Wash the boneless pork piece whole as it is and dry it. Make square incisions 1/2″ (1 cm) deep on top along the entire surface of the meat using a sharp knife. Then rub salt, mashed garlic and ground black pepper in the incisions.
Heat 3-4 tbsp olive oil in a pan on the stove and put the meat in to braise, while turning it over on all sides. It needs to crisp slightly and redden a bit. Take the meat out onto a glass cook pot. Stick the cloves in several of the cuts.
Put a small container on the stove, pour 1 tbsp honey in to caramelize, add 1 tbsp olive oil and 1 tbsp cognac, stir and then remove from the heat. Quickly smear the meat with this mixture using a brush and pour in about 4/5 cup (200 ml) hot broth around it. You can dissolve a broth cube in a cup of water and add it as well. Pour in 1 cup white wine.

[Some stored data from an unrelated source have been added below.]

(* ===== verification/GcTheorems.v ===== *)
(** * Collection runs

    What a run does to the store whatever it ends in, its exact result when it
    ends well, the cache afterwards, and the runs that follow one another. *)

From Stdlib Require Import Lia.
From S2P Require Import Prelude Numeric Store StoreFacts Gc GcFacts.

(** The store without some blobs. *)
Definition without (hs : list Z) (s : Store) : Store :=
  set_blobs (fold_right delete s.(blobs) hs) s.

Lemma without_lookup hs s h : (without hs s).(blobs) !! h = if bool_decide (h ∈ hs) then None else s.(blobs) !! h.
Proof.
  unfold without. cbn. induction hs as [|x hs IH]; [done|]. cbn [fold_right].
  destruct (decide (x = h)) as [->|Hne].
  - rewrite lookup_delete_eq, bool_decide_true; [done|by constructor].
  - rewrite lookup_delete_ne, IH by done.
    rewrite (bool_decide_ext (h ∈ x :: hs) (h ∈ hs)); [done|]. rewrite elem_of_cons. naive_solver.
Qed.

Lemma without_nil s : without [] s = s.
Proof. by destruct s. Qed.

Lemma without_cons h hs s : without hs (without [h] s) = without (h :: hs) s.
Proof.
  unfold without, set_blobs. cbn. f_equal. induction hs as [|x hs IH]; [done|].
  cbn [fold_right]. rewrite IH. cbn. by rewrite delete_delete.
Qed.

Section Runs.
  Context `{FileSystem}.

(** ** Removals *)

Lemma remove_loop_spec candidates : forall s report r s',
  remove_loop s candidates report = (r, s') ->
  exists gone rest, candidates = gone ++ rest /\ s' = without (map fst gone) s /\
  match r with
  | Ok rep => rest = [] /\
      rep = {| pinsets_walked := report.(pinsets_walked); blobs_kept := report.(blobs_kept);
               candidate_blobs := report.(candidate_blobs); candidate_bytes := report.(candidate_bytes);
               blobs_removed := report.(blobs_removed) + zlen gone;
               bytes_freed := sum_sizes gone report.(bytes_freed);
               removed := report.(removed) ++ map fst gone |}
  | Err e => e = GC_BlobStore BS_Io /\ exists p, head rest = Some p /\ io_fails (Op_RemoveBlob (fst p)) = true
  | Panic | NoFuel => False
  end.
Proof.
  induction candidates as [|[h len] candidates IH]; intros s report r s'; cbn [remove_loop].
  - intros [= <- <-]. exists [], []. rewrite without_nil. split; [done|]. split; [done|]. split; [done|].
    destruct report. cbn. change (zlen []) with 0. by rewrite app_nil_r, Z.add_0_r.
  - unfold blob_remove. destruct (io_fails (Op_RemoveBlob h)) eqn:Hio.
    { intros [= <- <-]. exists [], ((h, len) :: candidates). rewrite without_nil. split; [done|].
      split; [done|]. split; [done|]. by exists (h, len). }
    change (set_blobs _ s) with (without [h] s).
    intros (gone & rest & -> & -> & Hr)%IH. exists ((h, len) :: gone), rest. split; [done|].
    split; [by rewrite without_cons|]. destruct r; try done. destruct Hr as [-> ->]. split; [done|].
    rewrite zlen_cons. cbn. rewrite <- app_assoc. f_equal. lia.
Qed.

(** ** The sweep *)

(** An index that leads to a blob of a set. *)
Definition leads_to (s : Store) (gone : gset Z) (k : Z) : Prop :=
  exists p, read_index_hash s k = Ok (Some p) /\ p ∈ gone.

(** A sweep only drops indexes that lead to what is gone, and drops all of them
    unless one cannot be removed. *)
Lemma sweep_loop_spec gone keys : forall s r s', sweep_loop s gone keys = (r, s') ->
  s'.(blobs) = s.(blobs) /\ r <> Panic /\ r <> NoFuel /\
  (forall k, s'.(indexes) !! k = s.(indexes) !! k \/ s'.(indexes) !! k = None /\ leads_to s gone k) /\
  (r = Ok tt -> forall k, k ∈ keys -> leads_to s gone k -> s'.(indexes) !! k = None).
Proof.
  assert (Hread : forall s t k, leads_to s gone k -> t.(indexes) !! k = s.(indexes) !! k -> leads_to t gone k).
  { intros s t k (p & Hp & Hin) Heq. exists p. by rewrite (read_index_hash_ext s). }
  induction keys as [|key keys IH]; intros s r s'; cbn [sweep_loop].
  { intros [= <- <-]. split; [done|]. split; [done|]. split; [done|]. split; [by constructor 1|].
    intros _ k Hk. by apply elem_of_nil in Hk. }
  assert (Hskip : ~ leads_to s gone key -> sweep_loop s gone keys = (r, s') ->
    s'.(blobs) = s.(blobs) /\ r <> Panic /\ r <> NoFuel /\
    (forall k, s'.(indexes) !! k = s.(indexes) !! k \/ s'.(indexes) !! k = None /\ leads_to s gone k) /\
    (r = Ok tt -> forall k, k ∈ key :: keys -> leads_to s gone k -> s'.(indexes) !! k = None)).
  { intros Hno (Hb & Hp & Hn & Hi & Ho)%IH. repeat (split; [done|]).
    intros Hr k [->|Hk]%elem_of_cons Hl; [done|by apply Ho]. }
  destruct (read_index_hash s key) as [[p|]| | |] eqn:Hri;
    try (apply Hskip; intros (p' & Hp' & _); congruence).
  case_bool_decide as Hg; [|apply Hskip; intros (p' & Hp' & Hin); congruence].
  destruct (io_fails _).
  { intros [= <- <-]. split; [done|]. split; [done|]. split; [done|]. split; [by constructor 1|done]. }
  intros (Hb & Hp & Hn & Hi & Ho)%IH. split; [done|]. split; [done|]. split; [done|].
  assert (Hkey : s'.(indexes) !! key = None).
  { destruct (Hi key) as [->|[-> _]]; [|done]. cbn. apply lookup_delete_eq. }
  split.
  - intros k. destruct (decide (k = key)) as [->|Hne]; [constructor 2; split; [done|by exists p]|].
    assert (Heq : (set_indexes (delete key (indexes s)) s).(indexes) !! k = s.(indexes) !! k)
      by (cbn; by rewrite lookup_delete_ne).
    destruct (Hi k) as [->|[-> Hl]]; [by constructor 1|]. constructor 2. split; [done|].
    eapply Hread; [done|by rewrite Heq].
  - intros Hr k Hk Hl. destruct (decide (k = key)) as [->|Hne]; [done|].
    apply elem_of_cons in Hk as [->|Hk]; [done|]. apply Ho; [done|done|].
    eapply Hread; [done|]. cbn. by rewrite lookup_delete_ne.
Qed.

Lemma leads_to_key s gone k : leads_to s gone k -> is_Some (s.(indexes) !! k).
Proof.
  intros (p & Hp & _). unfold read_index_hash in Hp. destruct (io_fails _); [done|].
  destruct (indexes s !! k); [by eexists|done].
Qed.

Lemma sweep_spec s gone r s' : sweep_stage_cache_indexes s gone = (r, s') ->
  s'.(blobs) = s.(blobs) /\ r <> Panic /\ r <> NoFuel /\
  (forall k, s'.(indexes) !! k = s.(indexes) !! k \/ s'.(indexes) !! k = None /\ leads_to s gone k) /\
  (r = Ok tt -> forall k, leads_to s gone k -> s'.(indexes) !! k = None).
Proof.
  unfold sweep_stage_cache_indexes. destruct (io_fails _).
  { intros [= <- <-]. repeat (split; [done|]). split; [by constructor 1|done]. }
  intros (Hb & Hp & Hn & Hi & Ho)%sweep_loop_spec. repeat (split; [done|]).
  intros Hr k Hl. apply Ho; [done| |done]. rewrite read_dir_perm.
  destruct (leads_to_key _ _ _ Hl) as [t Ht].
  change (map fst) with (fmap (M := list) (@fst Z (option string))). apply list_elem_of_fmap.
  exists (k, t). split; [done|by apply elem_of_map_to_list].
Qed.

(** ** A run *)

Definition limit_of (opts : GcOptions) (n : nat) : nat := Z.to_nat (default (Z.of_nat n) opts.(max_remove_per_run)).

Lemma garbage_pairs_map s keep :
  garbage_pairs s keep (stored s) = map (fun h => (h, zlen (default [] (s.(blobs) !! h)))) (garbage s keep).
Proof. done. Qed.

Lemma map_fst_tagged (f : Z -> Z) l : map fst (map (fun h => (h, f h)) l) = l.
Proof. rewrite map_map. cbn. apply map_id. Qed.
(* ===== verification/Arena.v ===== *)
(** * Arena planning: data and placement

    [gbf-codegen/src/arena.rs], stage 9 of the compiler: which bytes of work
    RAM, save RAM and high RAM each value, persistent page, overlay member and
    runtime block gets.  This file holds the data of a plan, its diagnostics
    ([gbf-policy/src/diagnostics.rs]) and the operations that collect slots
    and place them; [ArenaCheck.v] holds the checks of a finished plan, its
    certificate and [build_arena_plan].

    The input records have the fields that the stage reads.  A [BTreeMap] that
    is iterated is a list in the order of its keys, a derived order is the
    lexicographic order of a list of numbers, a hash is a number.  The stage
    fails with a list of diagnostics: [failed_output] is [Err]. *)

From S2P Require Import Prelude Numeric KnobLattice KnobDelta Refinement KnobResolve RangeCert.

(** ** Orders and ordered maps *)

(** The derived order of tuples and of enums with fields. *)
Fixpoint lex_compare (a b : list Z) : comparison :=
  match a, b with
  | [], [] => Eq
  | [], _ => Lt
  | _, [] => Gt
  | x :: a, y :: b => match x ?= y with Eq => lex_compare a b | c => c end
  end.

Cut an onion head in 2 without peeling it and put it next to the meat, with the cut side facing down. During baking it will release its aroma. Put the meat to cook at 356°F (180 °C). Baste periodically with the sauce.
Notes: Initially I baked for 20 min. without a fan and lid, then I turned on the fan, placed the lid on and off twice, while turning the meat over and basting it. It took 2+ hours. Next I transferred the baked meat into a clean container.
Strain the sauce that's left over in the pot into a small casserole and put it to boil on the stove with 1 tbsp corn starch, diluted with a little water ahead of time. Leave on the heat until it starts to boil a bit. Upon serving, pour the sauce over the meat.